Synopses & Reviews
In this ambitious successor to
The Great Derangement, acclaimed writer Amitav Ghosh finds the origins of our contemporary climate crisis in Western colonialism's violent exploitation of human life and the natural environment.
A powerful work of history, essay, testimony, and polemic, Amitav Ghosh's new book traces our contemporary planetary crisis back to the discovery of the New World and the sea route to the Indian Ocean. The Nutmeg's Curse argues that the dynamics of climate change today are rooted in a centuries-old geopolitical order constructed by Western colonialism. At the center of Ghosh's narrative is the now-ubiquitous spice nutmeg. The history of the nutmeg is one of conquest and exploitation — of both human life and the natural environment. In Ghosh's hands, the story of the nutmeg becomes a parable for our environmental crisis, revealing the ways human history has always been entangled with earthly materials such as spices, tea, sugarcane, opium, and fossil fuels. Our crisis, he shows, is ultimately the result of a mechanistic view of the earth, where nature exists only as a resource for humans to use for our own ends, rather than a force of its own, full of agency and meaning.

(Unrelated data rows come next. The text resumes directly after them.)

(** * FarmBot: the decision-and-execution engine of [bot.py]

    A shallow embedding of the [FarmBot] class.  Every method is a
    computation in a small monad of state and exceptions that also
    collects, in order, the calls made to the chain and the records
    logged.  The chain is an arbitrary, possibly stateful responder.
    Python's numbers are modelled at the value level: [int] is [Z],
    [Decimal] is a coefficient and an exponent under the default 28-digit
    context, [float] is a dyadic number obtained by rounding exact
    rationals to binary64. *)

From Stdlib Require Import ZArith QArith Qpower Qabs Lia Lra List String Ascii Bool.
From Stdlib Require Import Floats.SpecFloat.
Import ListNotations.
Local Open Scope Z_scope.

(* ===================================================================== *)
(** * Part I: the model *)
(* ===================================================================== *)

(** ** Python exceptions

    [except Exception] catches every class below except the two that only
    derive from [BaseException]. *)

Inductive exn : Type :=
| ValueError (msg : string)
| ConnectionError (msg : string)
| OverflowError (msg : string)
| ZeroDivisionError (msg : string)
| InvalidOperation
| Web3Exception (msg : string)
| KeyboardInterrupt
| SystemExit.

Definition is_Exception (e : exn) : bool :=
  match e with
  | KeyboardInterrupt | SystemExit => false
  | _ => true
  end.

(** A fallible pure computation: [inl e] is [raise e]. *)
Definition result (A : Type) : Type := (exn + A)%type.

(** ** Rounding to nearest, ties to even

    [div_half_even a b] is the integer nearest to [a / b] for [0 <= a] and
    [0 < b]; it is the rounding step shared by [Decimal] (ROUND_HALF_EVEN)
    and by binary64 arithmetic. *)

Definition div_half_even (a b : Z) : Z :=
  let q := a / b in
  let r := a mod b in
  match 2 * r ?= b with
  | Lt => q
  | Gt => q + 1
  | Eq => if Z.even q then q else q + 1
  end.

(** ** [decimal.Decimal] under the default context
    (prec = 28, ROUND_HALF_EVEN)

    A finite decimal is [coef * 10 ^ expo].  The sign of zero, the special
    values and the exponent limits (|exponent| <= 999999) are not part of
    the model. *)

Module Decimal.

Writing against the backdrop of the global pandemic and the Black Lives Matter protests, Ghosh frames these historical stories in a way that connects our shared colonial histories with the deep inequality we see around us today. By interweaving discussions on everything from the global history of the oil trade to the migrant crisis and the animist spirituality of Indigenous communities around the world, The Nutmeg's Curse offers a sharp critique of Western society and speaks to the profoundly remarkable ways in which human history is shaped by non-human forces.
Review
"With literary precision, he delves into the history and culture of conquest, drawing a direct line from actions committed hundreds of years ago to the planet's current predicament. A singular achievement and a title of its time, The Nutmeg's Curse reminds us why the land is crying." Booklist Online
Review
"In his book The Nutmeg's Curse: Parables for a Planet in Crisis, Ghosh weaves together travel writing, personal narrative, historical analysis, and synthesis of expansive scholarship to tell a story about Western empire and the extermination of our world. Ghosh does not deny the links between global capitalism, fossil fuel production, and our warming planet — he is intimately aware, in fact, of how fossil fuels dominate our lives. However, he follows theorists such as W. E. B. Du Bois, Cedric Robinson, and C. L. R. James who argue that capitalist modernity is inseparable from the institutions and logics built through imperial violence toward racialized, colonized peoples." Los Angeles Review of Books
Review
"Illuminating… [Ghosh] wants us to reckon with broader structures of power, involving 'the physical subjugation of people and territory, ' and, crucially, the 'idea of conquest, as a process of extraction.' The world-as-resource perspective not only depletes our environment of the raw materials we seek; it ultimately depletes it of meaning." The New Yorker
About the Author
Amitav Ghosh is a novelist and essayist whose many books include the acclaimed Ibis Trilogy (Sea of Poppies, River of Smoke, and Flood of Fire), Gun Island, Jungle Nama: A Story of the Sundarban, and The Great Derangement: Climate Change and the Unthinkable, the latter also published by the University of Chicago Press.